→ **WHAT NEEDS TO BE DONE**: The required answer is the count of lines in the records that contain "Awaiting", with no other text.

→ **STORED DATA**:
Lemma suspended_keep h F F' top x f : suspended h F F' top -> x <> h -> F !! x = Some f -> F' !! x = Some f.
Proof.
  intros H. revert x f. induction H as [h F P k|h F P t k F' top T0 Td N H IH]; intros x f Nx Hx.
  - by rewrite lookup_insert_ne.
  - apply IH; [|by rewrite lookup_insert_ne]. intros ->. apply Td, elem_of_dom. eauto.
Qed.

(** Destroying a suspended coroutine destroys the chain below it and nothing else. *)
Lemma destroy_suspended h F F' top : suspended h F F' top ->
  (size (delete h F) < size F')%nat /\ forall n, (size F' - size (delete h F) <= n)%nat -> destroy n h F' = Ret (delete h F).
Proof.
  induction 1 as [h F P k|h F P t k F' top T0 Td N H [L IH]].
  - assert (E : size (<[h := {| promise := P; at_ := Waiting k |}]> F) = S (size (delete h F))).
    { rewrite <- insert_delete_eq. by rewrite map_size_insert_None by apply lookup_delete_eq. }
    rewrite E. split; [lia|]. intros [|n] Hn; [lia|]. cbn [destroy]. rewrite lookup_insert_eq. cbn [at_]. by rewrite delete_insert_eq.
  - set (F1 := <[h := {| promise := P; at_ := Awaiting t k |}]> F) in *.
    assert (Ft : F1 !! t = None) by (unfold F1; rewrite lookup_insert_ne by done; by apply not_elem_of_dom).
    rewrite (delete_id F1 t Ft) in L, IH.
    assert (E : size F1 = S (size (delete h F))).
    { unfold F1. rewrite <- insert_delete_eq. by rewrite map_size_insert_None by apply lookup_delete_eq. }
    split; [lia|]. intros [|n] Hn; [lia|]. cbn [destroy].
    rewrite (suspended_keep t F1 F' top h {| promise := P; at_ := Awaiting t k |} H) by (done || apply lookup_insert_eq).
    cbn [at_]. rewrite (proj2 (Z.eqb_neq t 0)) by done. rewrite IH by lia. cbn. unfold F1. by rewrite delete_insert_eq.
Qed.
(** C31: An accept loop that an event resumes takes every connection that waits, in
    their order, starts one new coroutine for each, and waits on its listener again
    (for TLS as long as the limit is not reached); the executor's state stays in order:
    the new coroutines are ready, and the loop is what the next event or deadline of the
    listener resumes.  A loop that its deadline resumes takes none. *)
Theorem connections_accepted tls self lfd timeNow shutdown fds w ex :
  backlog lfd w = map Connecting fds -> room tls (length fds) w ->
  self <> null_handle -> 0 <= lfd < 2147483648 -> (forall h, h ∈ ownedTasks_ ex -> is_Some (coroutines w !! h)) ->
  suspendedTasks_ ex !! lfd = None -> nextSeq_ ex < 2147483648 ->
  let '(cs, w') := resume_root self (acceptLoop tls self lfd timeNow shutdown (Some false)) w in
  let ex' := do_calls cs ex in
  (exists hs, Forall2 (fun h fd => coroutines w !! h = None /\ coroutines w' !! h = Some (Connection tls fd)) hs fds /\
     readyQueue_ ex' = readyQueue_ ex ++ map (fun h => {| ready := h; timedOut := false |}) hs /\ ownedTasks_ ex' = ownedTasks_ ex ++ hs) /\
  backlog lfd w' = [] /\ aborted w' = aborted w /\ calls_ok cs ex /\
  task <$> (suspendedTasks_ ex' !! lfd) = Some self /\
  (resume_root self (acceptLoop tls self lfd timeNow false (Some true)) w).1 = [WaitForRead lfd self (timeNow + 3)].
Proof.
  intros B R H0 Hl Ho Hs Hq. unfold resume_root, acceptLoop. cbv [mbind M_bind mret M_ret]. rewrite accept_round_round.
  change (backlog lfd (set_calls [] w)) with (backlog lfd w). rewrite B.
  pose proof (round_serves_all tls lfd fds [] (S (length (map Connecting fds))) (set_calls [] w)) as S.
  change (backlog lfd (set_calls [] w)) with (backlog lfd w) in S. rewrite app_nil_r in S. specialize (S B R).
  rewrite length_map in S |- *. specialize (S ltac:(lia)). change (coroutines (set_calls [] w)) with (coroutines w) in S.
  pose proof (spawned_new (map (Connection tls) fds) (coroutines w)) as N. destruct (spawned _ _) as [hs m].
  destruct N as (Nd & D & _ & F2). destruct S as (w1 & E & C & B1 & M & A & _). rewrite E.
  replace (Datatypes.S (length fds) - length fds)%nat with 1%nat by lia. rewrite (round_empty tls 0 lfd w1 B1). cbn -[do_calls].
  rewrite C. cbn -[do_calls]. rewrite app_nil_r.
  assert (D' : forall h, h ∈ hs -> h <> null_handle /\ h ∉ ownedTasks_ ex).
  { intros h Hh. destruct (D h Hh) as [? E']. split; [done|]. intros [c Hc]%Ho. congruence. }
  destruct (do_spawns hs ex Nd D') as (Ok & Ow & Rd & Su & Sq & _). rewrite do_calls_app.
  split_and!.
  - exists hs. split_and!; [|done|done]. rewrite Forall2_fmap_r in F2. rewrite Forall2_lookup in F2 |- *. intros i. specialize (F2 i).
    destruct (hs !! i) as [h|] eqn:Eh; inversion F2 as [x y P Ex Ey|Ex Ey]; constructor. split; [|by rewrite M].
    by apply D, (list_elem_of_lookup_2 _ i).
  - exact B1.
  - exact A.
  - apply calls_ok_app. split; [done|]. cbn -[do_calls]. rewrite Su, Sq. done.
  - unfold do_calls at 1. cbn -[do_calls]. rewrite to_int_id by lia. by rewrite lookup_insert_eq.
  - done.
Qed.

→ **SOLVED PROBLEM**: 2